◆ ASSIGNED TASK
Should a line below contain the word "assert", report it.

◆ Stored data entries
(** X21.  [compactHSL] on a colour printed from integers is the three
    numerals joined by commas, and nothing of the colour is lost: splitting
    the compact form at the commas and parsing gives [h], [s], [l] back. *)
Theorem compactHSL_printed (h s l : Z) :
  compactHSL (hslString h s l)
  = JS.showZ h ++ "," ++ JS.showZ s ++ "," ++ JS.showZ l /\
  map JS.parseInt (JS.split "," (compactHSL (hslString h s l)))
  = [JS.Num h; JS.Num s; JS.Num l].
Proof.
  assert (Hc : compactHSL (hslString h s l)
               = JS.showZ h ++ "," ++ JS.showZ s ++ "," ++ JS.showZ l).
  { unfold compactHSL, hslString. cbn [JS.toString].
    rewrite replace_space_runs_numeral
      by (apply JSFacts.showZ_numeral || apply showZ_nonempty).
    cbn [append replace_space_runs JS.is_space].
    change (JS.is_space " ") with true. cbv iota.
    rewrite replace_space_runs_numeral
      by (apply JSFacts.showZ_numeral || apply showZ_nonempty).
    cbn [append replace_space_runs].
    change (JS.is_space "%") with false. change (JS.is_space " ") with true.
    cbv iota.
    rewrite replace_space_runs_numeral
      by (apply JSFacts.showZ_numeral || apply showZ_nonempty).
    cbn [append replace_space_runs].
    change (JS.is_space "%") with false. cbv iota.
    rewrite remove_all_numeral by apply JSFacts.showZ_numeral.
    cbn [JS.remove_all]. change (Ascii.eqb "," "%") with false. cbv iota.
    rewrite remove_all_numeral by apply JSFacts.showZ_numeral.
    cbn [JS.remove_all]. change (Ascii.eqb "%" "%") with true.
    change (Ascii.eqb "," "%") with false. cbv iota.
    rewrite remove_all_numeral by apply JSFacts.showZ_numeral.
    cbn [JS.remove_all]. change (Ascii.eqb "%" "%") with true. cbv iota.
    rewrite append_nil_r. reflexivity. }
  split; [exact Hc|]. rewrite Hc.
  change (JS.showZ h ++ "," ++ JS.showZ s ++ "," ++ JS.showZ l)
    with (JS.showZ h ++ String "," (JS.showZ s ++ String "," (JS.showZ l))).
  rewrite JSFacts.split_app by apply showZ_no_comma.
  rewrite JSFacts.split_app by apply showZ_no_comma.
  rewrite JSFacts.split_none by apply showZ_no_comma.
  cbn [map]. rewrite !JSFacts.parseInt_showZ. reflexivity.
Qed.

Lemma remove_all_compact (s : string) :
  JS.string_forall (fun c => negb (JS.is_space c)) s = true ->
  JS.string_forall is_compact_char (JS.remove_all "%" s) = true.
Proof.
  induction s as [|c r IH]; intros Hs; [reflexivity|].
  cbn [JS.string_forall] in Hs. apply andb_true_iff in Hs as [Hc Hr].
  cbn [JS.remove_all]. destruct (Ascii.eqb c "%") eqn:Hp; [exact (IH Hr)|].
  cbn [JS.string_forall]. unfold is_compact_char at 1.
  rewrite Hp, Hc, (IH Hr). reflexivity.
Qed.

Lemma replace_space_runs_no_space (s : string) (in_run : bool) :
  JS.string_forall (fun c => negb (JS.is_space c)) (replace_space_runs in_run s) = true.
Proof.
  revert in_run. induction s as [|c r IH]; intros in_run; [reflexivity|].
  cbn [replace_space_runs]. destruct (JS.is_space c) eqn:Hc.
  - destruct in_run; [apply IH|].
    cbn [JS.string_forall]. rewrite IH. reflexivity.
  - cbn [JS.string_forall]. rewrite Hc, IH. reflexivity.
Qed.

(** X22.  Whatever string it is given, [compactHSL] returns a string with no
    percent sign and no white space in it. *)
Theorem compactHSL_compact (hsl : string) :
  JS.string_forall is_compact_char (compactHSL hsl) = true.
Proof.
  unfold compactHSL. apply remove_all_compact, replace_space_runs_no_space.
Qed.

==

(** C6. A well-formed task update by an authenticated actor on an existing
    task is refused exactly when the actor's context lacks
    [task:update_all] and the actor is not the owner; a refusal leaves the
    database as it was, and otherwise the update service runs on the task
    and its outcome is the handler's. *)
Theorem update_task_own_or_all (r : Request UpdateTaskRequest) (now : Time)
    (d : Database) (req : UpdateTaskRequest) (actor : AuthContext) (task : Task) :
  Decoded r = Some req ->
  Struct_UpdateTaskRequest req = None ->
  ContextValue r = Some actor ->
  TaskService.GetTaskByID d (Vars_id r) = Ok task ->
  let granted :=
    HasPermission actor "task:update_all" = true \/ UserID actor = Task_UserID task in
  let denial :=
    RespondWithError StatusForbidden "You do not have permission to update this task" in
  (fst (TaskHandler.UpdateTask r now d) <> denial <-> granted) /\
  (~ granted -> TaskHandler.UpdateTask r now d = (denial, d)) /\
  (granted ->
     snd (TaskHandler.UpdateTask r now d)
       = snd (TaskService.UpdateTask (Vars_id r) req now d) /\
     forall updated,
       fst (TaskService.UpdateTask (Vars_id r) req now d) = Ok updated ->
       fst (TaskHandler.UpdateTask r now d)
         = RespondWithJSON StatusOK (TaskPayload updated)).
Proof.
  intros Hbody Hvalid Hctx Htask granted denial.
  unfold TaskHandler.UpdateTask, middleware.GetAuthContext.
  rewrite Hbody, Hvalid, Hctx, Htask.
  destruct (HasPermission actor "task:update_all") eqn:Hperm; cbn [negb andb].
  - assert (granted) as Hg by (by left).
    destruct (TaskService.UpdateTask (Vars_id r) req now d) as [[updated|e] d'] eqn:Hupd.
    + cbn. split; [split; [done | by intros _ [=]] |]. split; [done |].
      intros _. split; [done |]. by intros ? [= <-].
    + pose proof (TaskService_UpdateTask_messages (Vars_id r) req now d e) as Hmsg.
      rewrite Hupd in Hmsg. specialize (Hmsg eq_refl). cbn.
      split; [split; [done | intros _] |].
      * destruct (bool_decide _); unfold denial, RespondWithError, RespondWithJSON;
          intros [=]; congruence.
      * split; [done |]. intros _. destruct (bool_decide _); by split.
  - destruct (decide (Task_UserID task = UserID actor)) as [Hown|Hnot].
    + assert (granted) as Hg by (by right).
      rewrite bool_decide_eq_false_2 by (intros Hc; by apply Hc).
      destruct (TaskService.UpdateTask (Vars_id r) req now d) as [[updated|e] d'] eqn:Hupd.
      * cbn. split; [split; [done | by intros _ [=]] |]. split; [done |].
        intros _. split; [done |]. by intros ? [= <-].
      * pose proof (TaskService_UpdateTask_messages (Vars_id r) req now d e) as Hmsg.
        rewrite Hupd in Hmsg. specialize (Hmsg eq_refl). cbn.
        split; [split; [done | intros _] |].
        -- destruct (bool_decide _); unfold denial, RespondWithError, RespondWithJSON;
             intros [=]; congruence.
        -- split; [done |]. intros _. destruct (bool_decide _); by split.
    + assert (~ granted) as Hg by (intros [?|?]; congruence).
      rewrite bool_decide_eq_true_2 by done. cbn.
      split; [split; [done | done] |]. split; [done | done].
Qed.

◆ REPLY TO THE TASK
  assert (Hc : compactHSL (hslString h s l)
  - assert (granted) as Hg by (by left).
    + assert (granted) as Hg by (by right).
    + assert (~ granted) as Hg by (intros [?|?]; congruence).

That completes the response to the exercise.